▶ [Problem statement]
Pull out every line with the word "digits" from the entries below.
── Records
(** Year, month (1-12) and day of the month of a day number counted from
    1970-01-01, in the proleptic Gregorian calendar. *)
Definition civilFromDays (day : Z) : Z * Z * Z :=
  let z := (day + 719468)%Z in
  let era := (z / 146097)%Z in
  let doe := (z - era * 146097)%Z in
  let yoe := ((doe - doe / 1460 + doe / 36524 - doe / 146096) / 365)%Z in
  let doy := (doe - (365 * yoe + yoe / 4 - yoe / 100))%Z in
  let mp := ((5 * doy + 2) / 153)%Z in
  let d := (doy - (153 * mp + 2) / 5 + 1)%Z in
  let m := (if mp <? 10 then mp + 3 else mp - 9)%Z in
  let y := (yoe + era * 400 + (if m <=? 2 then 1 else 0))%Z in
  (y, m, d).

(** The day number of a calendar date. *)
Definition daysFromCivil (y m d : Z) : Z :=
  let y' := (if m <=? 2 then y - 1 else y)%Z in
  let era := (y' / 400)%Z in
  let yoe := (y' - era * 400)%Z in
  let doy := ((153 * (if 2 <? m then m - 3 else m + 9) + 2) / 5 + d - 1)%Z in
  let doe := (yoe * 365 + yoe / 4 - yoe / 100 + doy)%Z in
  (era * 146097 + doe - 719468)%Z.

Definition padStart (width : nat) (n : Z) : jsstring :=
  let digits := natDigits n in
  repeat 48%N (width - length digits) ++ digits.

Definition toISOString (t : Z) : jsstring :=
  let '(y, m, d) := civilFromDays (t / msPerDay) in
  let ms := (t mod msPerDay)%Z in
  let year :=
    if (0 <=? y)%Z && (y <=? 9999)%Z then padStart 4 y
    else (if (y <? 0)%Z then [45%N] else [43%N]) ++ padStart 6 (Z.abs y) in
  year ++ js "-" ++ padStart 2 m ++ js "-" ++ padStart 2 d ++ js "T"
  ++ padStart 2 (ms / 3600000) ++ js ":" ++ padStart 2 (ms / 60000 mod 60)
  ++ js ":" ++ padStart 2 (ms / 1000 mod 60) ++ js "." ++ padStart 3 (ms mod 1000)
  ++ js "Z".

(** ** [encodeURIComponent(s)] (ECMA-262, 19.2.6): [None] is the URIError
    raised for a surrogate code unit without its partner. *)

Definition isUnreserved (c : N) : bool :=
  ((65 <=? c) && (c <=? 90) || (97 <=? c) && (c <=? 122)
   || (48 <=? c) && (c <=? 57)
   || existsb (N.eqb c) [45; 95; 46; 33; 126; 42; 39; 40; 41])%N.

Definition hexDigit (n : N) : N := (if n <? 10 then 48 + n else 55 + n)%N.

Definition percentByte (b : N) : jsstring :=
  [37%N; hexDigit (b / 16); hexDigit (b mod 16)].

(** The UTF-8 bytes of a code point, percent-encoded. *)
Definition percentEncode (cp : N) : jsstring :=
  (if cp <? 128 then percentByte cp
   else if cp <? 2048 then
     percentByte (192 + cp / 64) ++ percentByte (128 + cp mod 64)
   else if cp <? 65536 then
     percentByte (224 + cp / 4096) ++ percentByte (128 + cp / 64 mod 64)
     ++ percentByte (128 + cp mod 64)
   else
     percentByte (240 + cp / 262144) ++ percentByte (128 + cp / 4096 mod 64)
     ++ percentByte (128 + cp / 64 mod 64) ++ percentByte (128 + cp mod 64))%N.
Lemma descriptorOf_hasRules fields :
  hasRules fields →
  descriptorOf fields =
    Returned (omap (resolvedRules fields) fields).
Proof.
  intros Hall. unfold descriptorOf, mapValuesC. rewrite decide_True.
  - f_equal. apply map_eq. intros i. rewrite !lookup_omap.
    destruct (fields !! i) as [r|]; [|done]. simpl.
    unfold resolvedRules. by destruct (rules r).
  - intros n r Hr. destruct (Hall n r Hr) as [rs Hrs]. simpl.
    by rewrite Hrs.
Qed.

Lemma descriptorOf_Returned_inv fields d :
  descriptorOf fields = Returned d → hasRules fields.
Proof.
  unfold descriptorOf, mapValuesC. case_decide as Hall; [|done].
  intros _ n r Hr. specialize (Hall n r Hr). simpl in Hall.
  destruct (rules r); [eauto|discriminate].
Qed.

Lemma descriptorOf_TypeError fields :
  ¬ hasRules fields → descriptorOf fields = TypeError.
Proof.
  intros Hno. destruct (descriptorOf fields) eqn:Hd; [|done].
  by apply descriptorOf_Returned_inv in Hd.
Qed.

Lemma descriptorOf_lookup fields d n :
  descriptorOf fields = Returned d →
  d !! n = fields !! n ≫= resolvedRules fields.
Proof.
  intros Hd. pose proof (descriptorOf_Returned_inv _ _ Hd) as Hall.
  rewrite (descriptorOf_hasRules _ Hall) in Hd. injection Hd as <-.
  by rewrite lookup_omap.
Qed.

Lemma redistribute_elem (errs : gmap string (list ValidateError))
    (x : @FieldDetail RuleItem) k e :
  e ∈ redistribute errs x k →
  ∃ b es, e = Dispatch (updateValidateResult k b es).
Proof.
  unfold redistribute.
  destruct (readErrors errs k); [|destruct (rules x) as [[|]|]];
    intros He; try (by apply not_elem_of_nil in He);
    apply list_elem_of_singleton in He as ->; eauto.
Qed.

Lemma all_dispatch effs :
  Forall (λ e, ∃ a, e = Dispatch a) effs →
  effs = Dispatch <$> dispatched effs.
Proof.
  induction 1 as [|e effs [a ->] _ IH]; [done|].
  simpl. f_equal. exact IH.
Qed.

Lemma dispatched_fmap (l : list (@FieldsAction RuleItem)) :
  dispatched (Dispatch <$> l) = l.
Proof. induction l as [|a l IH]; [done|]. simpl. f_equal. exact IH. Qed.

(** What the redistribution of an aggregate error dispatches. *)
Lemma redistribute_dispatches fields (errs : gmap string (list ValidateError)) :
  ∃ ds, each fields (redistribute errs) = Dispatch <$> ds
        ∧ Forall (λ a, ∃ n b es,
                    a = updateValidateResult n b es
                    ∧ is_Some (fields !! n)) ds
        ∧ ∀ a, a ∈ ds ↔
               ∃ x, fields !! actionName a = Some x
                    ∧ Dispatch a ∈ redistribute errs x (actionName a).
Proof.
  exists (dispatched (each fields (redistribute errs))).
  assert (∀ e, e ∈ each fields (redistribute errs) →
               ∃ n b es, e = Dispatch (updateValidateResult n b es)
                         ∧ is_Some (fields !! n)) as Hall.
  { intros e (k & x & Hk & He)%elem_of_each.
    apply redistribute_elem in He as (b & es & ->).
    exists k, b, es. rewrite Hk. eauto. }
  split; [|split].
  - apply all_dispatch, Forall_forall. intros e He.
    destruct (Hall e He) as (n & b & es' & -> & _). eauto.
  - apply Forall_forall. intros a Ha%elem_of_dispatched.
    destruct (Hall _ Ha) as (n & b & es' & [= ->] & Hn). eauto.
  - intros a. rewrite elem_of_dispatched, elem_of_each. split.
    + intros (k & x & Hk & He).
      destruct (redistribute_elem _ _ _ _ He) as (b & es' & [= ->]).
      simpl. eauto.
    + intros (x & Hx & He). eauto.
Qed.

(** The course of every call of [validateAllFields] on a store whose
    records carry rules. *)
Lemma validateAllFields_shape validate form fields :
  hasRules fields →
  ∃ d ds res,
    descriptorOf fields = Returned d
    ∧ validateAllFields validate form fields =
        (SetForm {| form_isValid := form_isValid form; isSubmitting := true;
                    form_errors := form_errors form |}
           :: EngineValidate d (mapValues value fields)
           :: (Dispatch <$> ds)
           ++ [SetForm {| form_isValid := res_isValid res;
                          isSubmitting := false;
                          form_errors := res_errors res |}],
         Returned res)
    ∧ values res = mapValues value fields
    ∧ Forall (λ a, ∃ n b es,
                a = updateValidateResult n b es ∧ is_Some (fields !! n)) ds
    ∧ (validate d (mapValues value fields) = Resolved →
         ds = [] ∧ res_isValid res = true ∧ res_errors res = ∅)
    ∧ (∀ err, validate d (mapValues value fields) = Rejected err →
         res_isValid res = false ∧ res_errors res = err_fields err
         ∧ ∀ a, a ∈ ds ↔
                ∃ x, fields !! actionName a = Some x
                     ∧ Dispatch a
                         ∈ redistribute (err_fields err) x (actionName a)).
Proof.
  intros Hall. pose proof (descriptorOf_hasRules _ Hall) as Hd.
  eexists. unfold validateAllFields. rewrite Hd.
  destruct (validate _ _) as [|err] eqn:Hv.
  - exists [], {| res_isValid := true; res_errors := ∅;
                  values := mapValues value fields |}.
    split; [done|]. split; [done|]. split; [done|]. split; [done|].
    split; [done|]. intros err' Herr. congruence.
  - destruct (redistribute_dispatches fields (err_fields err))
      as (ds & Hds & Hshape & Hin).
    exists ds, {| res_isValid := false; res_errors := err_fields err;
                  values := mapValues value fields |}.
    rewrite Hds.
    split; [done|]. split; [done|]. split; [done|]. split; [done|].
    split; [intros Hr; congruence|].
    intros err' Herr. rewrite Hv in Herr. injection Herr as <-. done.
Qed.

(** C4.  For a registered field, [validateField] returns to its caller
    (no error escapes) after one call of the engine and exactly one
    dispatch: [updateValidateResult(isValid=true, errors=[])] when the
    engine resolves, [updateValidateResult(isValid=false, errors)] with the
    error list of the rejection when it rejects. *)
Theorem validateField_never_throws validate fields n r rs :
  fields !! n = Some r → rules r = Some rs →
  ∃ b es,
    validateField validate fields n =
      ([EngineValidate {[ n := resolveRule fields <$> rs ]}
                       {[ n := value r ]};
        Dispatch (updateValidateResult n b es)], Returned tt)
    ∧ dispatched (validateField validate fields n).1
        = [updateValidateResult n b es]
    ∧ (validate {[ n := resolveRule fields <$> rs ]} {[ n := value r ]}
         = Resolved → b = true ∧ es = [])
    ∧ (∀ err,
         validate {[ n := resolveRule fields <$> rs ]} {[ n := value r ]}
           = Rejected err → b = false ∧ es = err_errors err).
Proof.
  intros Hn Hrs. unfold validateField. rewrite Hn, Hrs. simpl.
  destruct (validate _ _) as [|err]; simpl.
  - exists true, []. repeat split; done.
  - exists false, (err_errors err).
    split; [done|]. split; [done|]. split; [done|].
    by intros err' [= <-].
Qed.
────
▶ [Expected answer]
  let digits := natDigits n in
  repeat 48%N (width - length digits) ++ digits.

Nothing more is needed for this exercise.